PROBLEM: Each line below that holds the word "Hutf" counts toward the answer; reply with the total number only.

----- SUPPLIED DATA

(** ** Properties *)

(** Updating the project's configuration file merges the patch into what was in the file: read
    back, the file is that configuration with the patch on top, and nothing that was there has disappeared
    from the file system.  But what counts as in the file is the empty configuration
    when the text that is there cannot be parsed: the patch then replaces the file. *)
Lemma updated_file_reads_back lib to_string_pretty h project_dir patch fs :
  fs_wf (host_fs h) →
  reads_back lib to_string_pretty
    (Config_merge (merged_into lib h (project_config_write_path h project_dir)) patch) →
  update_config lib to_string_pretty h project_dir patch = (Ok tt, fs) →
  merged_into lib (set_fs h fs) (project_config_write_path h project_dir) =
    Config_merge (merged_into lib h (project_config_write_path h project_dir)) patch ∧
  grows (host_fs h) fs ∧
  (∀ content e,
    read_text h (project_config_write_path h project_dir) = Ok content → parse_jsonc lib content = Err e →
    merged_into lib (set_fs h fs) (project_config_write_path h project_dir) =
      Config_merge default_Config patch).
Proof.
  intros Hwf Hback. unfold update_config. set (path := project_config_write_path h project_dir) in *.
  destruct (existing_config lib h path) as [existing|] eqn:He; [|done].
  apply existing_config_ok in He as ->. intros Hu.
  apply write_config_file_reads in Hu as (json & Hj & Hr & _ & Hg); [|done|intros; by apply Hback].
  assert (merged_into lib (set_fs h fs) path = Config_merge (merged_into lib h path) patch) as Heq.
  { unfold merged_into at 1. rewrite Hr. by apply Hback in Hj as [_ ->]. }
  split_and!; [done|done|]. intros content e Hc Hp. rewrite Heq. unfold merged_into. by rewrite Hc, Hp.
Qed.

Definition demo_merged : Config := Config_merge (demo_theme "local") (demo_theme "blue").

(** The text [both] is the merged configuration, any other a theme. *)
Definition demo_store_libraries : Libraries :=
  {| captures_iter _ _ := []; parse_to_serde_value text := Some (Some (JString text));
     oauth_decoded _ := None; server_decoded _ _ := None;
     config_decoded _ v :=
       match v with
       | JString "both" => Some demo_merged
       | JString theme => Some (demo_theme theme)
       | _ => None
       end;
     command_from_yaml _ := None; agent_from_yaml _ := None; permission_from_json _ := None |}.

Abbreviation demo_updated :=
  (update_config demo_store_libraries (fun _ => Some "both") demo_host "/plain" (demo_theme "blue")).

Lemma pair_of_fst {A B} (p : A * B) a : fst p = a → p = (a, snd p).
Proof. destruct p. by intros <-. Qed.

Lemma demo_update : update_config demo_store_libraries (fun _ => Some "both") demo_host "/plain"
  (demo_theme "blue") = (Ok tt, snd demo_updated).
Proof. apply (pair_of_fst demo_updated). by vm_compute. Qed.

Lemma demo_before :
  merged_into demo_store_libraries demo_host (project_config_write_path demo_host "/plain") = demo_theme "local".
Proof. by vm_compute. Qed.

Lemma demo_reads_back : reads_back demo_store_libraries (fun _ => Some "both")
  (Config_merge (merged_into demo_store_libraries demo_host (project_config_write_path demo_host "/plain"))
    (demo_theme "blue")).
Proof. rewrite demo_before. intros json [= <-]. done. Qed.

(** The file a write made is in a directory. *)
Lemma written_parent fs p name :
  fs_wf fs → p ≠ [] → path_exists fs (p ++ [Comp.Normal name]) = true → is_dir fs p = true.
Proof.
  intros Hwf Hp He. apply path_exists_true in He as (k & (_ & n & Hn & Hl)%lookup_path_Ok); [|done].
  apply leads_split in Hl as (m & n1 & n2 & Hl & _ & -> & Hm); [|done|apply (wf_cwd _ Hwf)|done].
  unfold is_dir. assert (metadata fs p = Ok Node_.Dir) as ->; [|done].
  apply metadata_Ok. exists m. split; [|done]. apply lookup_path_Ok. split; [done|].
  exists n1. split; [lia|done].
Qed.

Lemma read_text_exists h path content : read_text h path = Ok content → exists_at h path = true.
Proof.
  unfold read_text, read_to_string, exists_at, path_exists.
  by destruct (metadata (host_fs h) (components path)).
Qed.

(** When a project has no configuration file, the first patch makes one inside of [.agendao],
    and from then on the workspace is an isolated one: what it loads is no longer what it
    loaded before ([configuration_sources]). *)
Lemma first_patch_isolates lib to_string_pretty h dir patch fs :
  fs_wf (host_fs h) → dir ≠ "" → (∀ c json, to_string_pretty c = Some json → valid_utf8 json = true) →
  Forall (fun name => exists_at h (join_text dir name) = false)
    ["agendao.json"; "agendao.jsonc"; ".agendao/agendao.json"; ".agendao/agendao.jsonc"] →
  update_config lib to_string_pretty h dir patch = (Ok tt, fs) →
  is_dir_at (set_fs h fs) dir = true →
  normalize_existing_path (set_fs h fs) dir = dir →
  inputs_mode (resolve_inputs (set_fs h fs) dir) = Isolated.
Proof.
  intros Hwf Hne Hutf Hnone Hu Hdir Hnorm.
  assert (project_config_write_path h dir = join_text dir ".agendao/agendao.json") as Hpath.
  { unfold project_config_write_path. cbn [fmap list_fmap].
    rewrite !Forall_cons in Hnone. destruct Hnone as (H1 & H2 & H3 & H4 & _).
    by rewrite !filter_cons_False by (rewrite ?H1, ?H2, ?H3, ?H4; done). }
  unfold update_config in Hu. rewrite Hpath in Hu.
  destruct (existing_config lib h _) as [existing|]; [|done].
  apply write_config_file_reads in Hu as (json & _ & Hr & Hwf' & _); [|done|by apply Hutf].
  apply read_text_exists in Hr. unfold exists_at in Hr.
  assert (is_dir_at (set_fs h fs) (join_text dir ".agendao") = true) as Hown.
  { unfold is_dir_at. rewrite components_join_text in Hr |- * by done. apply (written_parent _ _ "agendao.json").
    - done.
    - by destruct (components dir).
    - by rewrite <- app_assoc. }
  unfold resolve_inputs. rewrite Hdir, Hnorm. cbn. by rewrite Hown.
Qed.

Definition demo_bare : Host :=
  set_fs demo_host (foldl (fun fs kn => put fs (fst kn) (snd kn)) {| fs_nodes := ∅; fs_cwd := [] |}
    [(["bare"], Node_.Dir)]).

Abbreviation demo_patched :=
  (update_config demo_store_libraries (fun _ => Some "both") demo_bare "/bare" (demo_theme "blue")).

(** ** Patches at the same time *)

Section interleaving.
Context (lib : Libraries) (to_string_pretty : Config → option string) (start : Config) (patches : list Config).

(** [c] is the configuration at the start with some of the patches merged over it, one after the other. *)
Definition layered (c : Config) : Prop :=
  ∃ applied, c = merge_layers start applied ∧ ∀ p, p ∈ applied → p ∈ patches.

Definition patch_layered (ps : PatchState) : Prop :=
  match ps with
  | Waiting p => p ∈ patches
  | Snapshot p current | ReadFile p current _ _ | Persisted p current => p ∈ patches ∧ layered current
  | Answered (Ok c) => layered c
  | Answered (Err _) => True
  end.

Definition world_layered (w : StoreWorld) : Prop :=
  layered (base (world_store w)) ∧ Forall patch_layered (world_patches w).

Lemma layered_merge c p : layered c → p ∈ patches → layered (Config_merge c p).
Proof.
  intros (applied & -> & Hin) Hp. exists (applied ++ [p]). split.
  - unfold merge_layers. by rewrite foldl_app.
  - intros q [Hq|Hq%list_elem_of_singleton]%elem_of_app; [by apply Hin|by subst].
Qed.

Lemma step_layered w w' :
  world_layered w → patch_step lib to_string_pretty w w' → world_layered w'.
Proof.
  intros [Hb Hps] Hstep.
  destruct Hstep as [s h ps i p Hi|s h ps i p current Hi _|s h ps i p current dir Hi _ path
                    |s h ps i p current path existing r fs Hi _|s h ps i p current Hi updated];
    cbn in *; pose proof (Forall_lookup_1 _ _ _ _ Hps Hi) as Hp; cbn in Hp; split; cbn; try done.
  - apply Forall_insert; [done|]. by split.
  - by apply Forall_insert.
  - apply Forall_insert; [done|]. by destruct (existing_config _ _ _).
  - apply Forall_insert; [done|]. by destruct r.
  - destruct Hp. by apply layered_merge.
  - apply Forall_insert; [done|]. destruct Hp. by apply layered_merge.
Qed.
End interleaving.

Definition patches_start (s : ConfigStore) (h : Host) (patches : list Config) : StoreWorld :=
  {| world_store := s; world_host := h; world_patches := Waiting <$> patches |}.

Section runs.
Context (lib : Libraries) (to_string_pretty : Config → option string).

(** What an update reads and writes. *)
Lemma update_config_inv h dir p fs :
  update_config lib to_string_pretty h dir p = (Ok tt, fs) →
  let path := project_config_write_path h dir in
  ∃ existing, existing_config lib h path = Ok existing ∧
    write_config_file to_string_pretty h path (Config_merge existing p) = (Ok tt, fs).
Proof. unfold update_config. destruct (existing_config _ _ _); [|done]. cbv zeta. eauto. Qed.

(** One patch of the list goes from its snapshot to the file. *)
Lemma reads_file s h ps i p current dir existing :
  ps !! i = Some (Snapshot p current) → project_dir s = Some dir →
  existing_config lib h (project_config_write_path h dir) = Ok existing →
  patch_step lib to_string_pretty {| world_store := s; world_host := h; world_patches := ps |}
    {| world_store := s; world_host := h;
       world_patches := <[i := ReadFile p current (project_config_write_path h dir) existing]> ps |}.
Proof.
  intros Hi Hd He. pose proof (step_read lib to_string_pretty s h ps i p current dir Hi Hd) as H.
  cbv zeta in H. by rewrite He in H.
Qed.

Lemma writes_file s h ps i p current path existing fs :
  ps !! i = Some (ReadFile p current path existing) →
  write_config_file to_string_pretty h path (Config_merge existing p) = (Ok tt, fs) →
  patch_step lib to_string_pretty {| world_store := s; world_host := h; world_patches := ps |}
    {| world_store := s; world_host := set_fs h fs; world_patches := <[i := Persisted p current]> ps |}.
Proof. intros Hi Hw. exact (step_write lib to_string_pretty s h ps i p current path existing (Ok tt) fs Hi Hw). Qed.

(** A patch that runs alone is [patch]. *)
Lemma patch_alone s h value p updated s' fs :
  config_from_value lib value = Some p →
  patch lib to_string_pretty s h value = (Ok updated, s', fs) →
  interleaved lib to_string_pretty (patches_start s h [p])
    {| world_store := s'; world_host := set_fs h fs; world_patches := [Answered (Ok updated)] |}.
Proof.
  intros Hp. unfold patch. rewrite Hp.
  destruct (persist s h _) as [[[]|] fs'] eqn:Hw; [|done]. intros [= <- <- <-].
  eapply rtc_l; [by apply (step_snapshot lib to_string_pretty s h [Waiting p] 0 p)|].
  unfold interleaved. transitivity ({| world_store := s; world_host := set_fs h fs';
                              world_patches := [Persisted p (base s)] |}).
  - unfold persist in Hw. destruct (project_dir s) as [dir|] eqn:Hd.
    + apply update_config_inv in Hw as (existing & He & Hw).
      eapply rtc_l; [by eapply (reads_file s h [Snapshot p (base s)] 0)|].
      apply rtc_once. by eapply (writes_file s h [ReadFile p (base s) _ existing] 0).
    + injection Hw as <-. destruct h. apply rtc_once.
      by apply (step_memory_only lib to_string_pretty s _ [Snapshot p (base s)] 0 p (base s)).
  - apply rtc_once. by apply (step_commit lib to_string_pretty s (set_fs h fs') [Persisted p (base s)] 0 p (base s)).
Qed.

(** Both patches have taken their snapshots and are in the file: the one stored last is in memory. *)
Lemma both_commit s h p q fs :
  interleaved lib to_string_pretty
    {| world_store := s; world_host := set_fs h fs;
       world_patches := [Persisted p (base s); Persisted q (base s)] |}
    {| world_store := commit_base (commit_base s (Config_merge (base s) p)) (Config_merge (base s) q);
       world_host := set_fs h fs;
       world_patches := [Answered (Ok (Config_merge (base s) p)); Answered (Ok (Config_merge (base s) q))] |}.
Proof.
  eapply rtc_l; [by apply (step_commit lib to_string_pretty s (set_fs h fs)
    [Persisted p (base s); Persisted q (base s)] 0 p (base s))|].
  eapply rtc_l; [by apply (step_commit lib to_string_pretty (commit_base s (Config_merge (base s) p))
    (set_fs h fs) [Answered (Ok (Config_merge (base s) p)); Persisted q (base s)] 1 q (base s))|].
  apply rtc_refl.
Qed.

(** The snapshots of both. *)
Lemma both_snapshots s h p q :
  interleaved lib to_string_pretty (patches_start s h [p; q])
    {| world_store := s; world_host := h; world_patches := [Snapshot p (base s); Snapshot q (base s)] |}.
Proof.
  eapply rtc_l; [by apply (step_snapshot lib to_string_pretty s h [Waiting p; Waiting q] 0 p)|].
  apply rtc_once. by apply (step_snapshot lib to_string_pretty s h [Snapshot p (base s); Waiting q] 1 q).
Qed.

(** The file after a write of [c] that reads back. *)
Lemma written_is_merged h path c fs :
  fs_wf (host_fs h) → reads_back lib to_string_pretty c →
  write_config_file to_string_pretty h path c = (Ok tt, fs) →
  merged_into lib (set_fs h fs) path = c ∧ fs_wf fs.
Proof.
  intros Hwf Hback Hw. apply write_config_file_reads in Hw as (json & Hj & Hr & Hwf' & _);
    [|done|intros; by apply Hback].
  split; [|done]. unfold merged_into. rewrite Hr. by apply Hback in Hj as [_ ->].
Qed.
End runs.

----------
----- SUPPLIED DATA

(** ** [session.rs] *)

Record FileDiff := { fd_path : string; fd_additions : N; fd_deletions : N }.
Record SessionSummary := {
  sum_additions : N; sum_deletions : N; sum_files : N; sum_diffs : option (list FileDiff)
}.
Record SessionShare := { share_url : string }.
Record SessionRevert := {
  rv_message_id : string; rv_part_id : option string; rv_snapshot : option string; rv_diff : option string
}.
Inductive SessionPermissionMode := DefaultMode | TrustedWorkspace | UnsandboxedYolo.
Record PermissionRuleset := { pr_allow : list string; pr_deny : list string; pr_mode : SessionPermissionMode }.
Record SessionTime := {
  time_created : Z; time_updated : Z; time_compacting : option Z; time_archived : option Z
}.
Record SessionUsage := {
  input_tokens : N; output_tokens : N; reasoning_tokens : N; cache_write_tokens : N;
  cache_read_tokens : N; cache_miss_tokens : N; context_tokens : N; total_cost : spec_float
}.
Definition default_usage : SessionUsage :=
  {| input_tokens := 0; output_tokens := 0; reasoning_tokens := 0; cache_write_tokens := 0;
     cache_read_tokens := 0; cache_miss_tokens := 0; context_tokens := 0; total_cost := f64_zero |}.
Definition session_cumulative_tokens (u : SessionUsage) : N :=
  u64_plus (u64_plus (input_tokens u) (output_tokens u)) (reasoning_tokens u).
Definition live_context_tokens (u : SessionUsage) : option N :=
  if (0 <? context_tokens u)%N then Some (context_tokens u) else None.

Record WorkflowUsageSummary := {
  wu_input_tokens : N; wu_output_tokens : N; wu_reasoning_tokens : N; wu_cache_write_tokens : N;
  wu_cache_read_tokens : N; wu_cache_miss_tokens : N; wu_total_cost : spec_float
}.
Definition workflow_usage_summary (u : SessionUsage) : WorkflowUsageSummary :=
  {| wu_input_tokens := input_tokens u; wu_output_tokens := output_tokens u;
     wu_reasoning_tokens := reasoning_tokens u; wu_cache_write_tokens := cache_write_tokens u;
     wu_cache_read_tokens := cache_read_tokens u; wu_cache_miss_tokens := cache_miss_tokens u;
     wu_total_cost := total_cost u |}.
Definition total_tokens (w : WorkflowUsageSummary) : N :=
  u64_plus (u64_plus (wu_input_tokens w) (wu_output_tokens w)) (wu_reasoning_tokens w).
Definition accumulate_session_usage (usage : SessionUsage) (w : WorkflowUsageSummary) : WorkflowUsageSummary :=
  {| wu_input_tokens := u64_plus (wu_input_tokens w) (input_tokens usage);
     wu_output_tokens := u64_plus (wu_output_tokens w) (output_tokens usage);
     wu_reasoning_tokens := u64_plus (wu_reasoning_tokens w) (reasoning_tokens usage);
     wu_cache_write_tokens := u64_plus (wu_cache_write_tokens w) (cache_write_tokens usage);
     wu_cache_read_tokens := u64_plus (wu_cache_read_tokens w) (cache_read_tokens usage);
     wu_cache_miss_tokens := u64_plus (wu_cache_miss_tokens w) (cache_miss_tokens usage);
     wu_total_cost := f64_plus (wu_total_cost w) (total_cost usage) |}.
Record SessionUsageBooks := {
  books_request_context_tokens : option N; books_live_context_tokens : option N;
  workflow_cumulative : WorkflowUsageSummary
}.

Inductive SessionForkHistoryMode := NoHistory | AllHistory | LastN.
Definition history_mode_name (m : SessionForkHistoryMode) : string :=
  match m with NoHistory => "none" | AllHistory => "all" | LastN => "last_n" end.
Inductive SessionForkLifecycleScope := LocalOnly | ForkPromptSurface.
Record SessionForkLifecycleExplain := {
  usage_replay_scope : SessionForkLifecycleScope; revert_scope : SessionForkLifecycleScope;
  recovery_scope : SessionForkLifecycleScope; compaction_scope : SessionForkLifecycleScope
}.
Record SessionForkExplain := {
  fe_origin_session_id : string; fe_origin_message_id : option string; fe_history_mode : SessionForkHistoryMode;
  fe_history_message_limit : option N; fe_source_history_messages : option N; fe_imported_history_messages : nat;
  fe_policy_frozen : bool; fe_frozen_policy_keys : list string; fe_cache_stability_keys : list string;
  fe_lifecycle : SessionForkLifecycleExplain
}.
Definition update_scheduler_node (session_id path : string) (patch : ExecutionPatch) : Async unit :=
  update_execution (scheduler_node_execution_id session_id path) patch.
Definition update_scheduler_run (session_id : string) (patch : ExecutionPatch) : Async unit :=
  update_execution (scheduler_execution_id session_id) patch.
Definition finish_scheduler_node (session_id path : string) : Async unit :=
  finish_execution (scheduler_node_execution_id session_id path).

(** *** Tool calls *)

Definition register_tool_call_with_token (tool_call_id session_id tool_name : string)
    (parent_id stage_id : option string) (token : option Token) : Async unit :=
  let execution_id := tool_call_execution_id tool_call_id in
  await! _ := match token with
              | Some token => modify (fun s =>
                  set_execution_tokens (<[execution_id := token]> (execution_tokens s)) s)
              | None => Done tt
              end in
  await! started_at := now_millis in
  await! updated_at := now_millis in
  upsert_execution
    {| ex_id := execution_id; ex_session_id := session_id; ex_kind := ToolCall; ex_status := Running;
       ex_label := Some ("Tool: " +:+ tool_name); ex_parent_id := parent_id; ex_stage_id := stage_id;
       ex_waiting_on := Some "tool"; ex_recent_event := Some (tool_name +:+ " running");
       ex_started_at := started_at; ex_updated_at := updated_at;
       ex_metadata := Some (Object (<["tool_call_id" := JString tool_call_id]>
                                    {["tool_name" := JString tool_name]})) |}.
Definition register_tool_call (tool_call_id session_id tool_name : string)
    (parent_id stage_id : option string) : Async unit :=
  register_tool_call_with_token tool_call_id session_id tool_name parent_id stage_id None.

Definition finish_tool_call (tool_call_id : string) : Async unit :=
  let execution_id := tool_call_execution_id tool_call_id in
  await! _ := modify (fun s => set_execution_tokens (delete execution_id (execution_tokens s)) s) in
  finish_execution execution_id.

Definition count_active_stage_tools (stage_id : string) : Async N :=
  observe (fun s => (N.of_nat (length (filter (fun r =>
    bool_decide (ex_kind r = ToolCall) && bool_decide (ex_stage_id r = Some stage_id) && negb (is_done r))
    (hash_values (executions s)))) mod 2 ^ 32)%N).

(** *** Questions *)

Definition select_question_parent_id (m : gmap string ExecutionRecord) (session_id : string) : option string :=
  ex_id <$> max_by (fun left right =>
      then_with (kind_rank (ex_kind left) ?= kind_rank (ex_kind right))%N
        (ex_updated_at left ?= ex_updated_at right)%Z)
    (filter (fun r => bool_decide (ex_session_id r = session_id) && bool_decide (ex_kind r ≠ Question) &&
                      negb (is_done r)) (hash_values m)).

----------

EXERCISE RESPONSE: 2